Turning to the first issue, the appellant contends that the evidence showed only efforts to conceal the conspiracy and not acts in furtherance of the main criminal objective of the conspiracy and as such was not admissible. The Government contends that the evidence proved the transfer and concealment of property of Roberts, Inc. and was properly admitted. The Government contends that a bankruptcy fraud conspiracy is an agreement to conceal property in contemplation of bankruptcy, and that acts and declarations of the co-conspirators during the pendency of the bankruptcy proceedings were admissible evidence of continuing conspiratorial efforts to conceal the assets of Roberts, Inc. in contemplation of bankruptcy.

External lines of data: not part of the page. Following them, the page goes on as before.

Lemma ask_version_spec d : db_mariadb d <> None -> answers_with version_query 1 ->
  exists r, ask_version d = Some r /\
    match r with
    | inl d' => queried d d' version_query false
    | inr (rc, d') => rc = SQL_ERROR /\ ReturnValue (db_Error d') = SQL_ERROR /\ db_mariadb d' <> None /\ kept d d' /\
        db_log d' = db_log d ++ [(COM_QUERY, version_query, true)]
    end.
Proof using Herr.
  intros Hm Hrow. unfold ask_version. destruct (db_mariadb d) as [m|]; [|done]. cbn [mbind option_bind].
  destruct (read_first_row_spec d m version_query) as (r & -> & Hr). cbn [mbind option_bind]. destruct r as [[rw d1]|[m1 d1]].
  - destruct Hr as [Q Hr]. specialize (Hr 1%nat Hrow). destruct rw as [rw|]; [destruct Hr as [x ->]; cbn [mbind option_bind]|]; by eexists.
  - destruct Hr as (Q & _ & Hd). eexists. split; [done|]. unfold dbc_native_fail. cbn [db_Error set_error]. rewrite Hd by done.
    pose proof (queried_kept _ _ _ _ Q) as []. destruct Q. by split_and!.
Qed.

(** How setting up ends: with the commands of [setup_commands], or closed, or open after the
    query for the version failed. *)
Record set_up (Dsn : MADB_Dsn) d (rc : Z) d' : Prop := {
  su_kept : kept d d';
  su_code : rc = ReturnValue (db_Error d');
  su_success : SQL_SUCCEEDED rc = true -> db_mariadb d' <> None /\ db_log d' = db_log d ++ setup_commands Dsn d;
  su_failure : SQL_SUCCEEDED rc = false -> rc = SQL_ERROR /\
    (db_mariadb d' = None \/ (num Dsn CompatMode = 0 /\ last (db_log d') = Some (COM_QUERY, version_query, true)));
  su_session : db_mariadb d' <> None -> session_autocommit (db_log d') = Some (negb (wraps 8 (db_num d AutoCommit) =? 0));
}.

Lemma run_fold d t m : exists failed d', run d m t = (failed, d') /\ queried d d' t failed /\
  (failed = true -> exists m', db_mariadb d' = Some m' /\ error_diag (my_diag m')).
Proof using Herr.
  destruct (run d m t) as [failed d'] eqn:E. exists failed, d'. split; [done|]. split; [by apply run_queried in E|]. intros ->. by eapply run_failed.
Qed.

Lemma closed_set_up Dsn d0 d d' : kept d0 d -> kept d d' -> ReturnValue (db_Error d') = SQL_ERROR -> db_mariadb d' = None -> set_up Dsn d0 SQL_ERROR d'.
Proof. intros K1 K2 Hr Hm. split; [by eapply kept_trans|done|done|by auto|done]. Qed.

Lemma after_connect_spec Dsn d : db_mariadb d <> None -> ReturnValue (db_Error d) = SQL_SUCCESS -> db_num d IsolationLevel = 0 ->
  answers_with version_query 1 -> answers_with collation_query 0 ->
  exists rc d', after_connect e Dsn d = Some (rc, d') /\ set_up Dsn d rc d'.
Proof using Herr.
  intros Hm Hok Hi Hv Hc. unfold after_connect.
  destruct (select_catalog_spec d Hm) as (f1 & d1 & -> & M1 & K1 & E1 & N1 & L1 & F1). destruct f1.
  { destruct F1 as (m & Em & He); [done|]. destruct (native_error_closes d1 m Em He) as (d2 & -> & M2 & K2 & L2). eexists _, _. split; [done|].
    by eapply closed_set_up. }
  destruct (db_mariadb d1) as [m|] eqn:Em; [|done]. cbn [mbind option_bind].
  destruct (run_fold d1 (autocommit_query (wraps 8 (db_num d1 AutoCommit))) m) as (f2 & d2 & -> & Q2 & F2). rewrite N1 in Q2.
  assert (kept d d2) as K2 by (eapply kept_trans; [done|by eapply queried_kept]). destruct f2.
  { destruct F2 as (m2 & Em2 & He2); [done|]. destruct (native_error_closes d2 m2 Em2 He2) as (d3 & -> & M3 & K3 & L3). eexists _, _. split; [done|].
    by eapply closed_set_up. }
  assert (session_autocommit (db_log d2) = Some (negb (wraps 8 (db_num d AutoCommit) =? 0))) as S2
    by (rewrite (qu_log _ _ _ _ Q2); apply session_autocommit_query).
  assert (exists r, (if num Dsn CompatMode =? 0 then ask_version d2 else Some (inl d2)) = Some r /\
    match r with
    | inl d3 => db_mariadb d3 <> None /\ kept d d3 /\ db_Error d3 = db_Error d2 /\ 
        db_log d3 = db_log d2 ++ (if num Dsn CompatMode =? 0 then [(COM_QUERY, version_query, false)] else [])
    | inr (rc, d3) => num Dsn CompatMode = 0 /\ rc = SQL_ERROR /\ ReturnValue (db_Error d3) = SQL_ERROR /\ db_mariadb d3 <> None /\ kept d d3 /\ db_log d3 = db_log d2 ++ [(COM_QUERY, version_query, true)]
    end) as (r & -> & Hr).
  { destruct (Z.eqb_spec (num Dsn CompatMode) 0) as [E0|E0].
    - destruct (ask_version_spec d2) as (r & -> & Hr); [apply Q2|done|]. exists r. split; [done|]. destruct r as [d3|[rc d3]].
      + pose proof (kept_trans _ _ _ K2 (queried_kept _ _ _ _ Hr)). destruct Hr. by split_and!.
      + destruct Hr as (-> & R3 & M3 & K3 & L3). split_and!; try done. by eapply kept_trans.
    - eexists. split; [done|]. rewrite app_nil_r. split_and!; try done; apply Q2. }
  cbn [mbind option_bind]. destruct r as [d3|[rc d3]].
  2: { destruct Hr as (E0 & -> & R3 & M3 & K3 & L3). eexists _, _. split; [done|]. split; [done|done|done| |].
       - intros _. split; [done|]. right. split; [done|]. by rewrite L3, last_snoc.
       - intros _. by rewrite L3, session_snoc. }
  destruct Hr as (M3 & K3 & E3 & L3). destruct (SetDBCharsetnr_spec d3 M3 Hc) as (f4 & d4 & -> & M4 & K4 & L4 & R4). cbn [mbind option_bind].
  unfold apply_isolation. rewrite (ke_num _ _ K4), (ke_num _ _ K3), Hi by done. cbn [Z.eqb]. unfold close_on_error.
  assert (kept d d4) as K by (by eapply kept_trans).
  assert (session_autocommit (db_log d4) = Some (negb (wraps 8 (db_num d AutoCommit) =? 0))) as S4.
  { rewrite L4, session_snoc. rewrite L3. destruct f4, (num Dsn CompatMode =? 0); cbn -[session_autocommit]; rewrite ?session_snoc, ?app_nil_r; done. }
  destruct f4.
  - rewrite R4. cbn [Z.eqb SQL_ERROR]. eexists _, _. split; [done|]. split; [destruct K; by split|done|done|by auto|done].
  - rewrite R4, E3, (qu_error _ _ _ _ Q2), E1, Hok. cbn [Z.eqb SQL_ERROR SQL_SUCCESS]. eexists _, _. split; [done|].
    split; [done|by rewrite R4, E3, (qu_error _ _ _ _ Q2), E1| |done|done]. intros _. split; [done|]. rewrite L4, L3, (qu_log _ _ _ _ Q2), L1. unfold setup_commands. by rewrite <- !app_assoc.
Qed.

A brief chronology of the scheme shows that Roberts testified that he planned the scheme with co-defendant, Van Beaver, at a meeting held early in the summer of 1977. In August of 1977, Roberts met with appellant and asked appellant to look for a remote warehouse to "be taken with the possibility of a fire in mind" in connection with "certain business plans". Subsequently, Roberts leased the Depot Warehouse and began to store the large inventory. Two weeks after the first meeting, appellant met with Roberts again. At that time Roberts told appellant "I'm going to take a dive and I've got to cover up my inventory losses. " Appellant informed Roberts that he would charge $5,000.00 for burning the Depot Warehouse. Merchandise was stored at the Warehouse and secretly moved and sold from September through November of 1977. The Depot Warehouse was set on fire on November 29, 1977. On December 23, 1977 Roberts filed a petition for bankruptcy in United States District Court. In February of 1978, Roberts was called to the State Fire Marshal's Office to give sworn testimony about the Depot fire. During the first three months of 1978, Roberts had the conversations with John Adams about appellant. In February of 1978, Roberts met with a co-defendant, Van Beaver. The indictment was filed on October 9, 1978.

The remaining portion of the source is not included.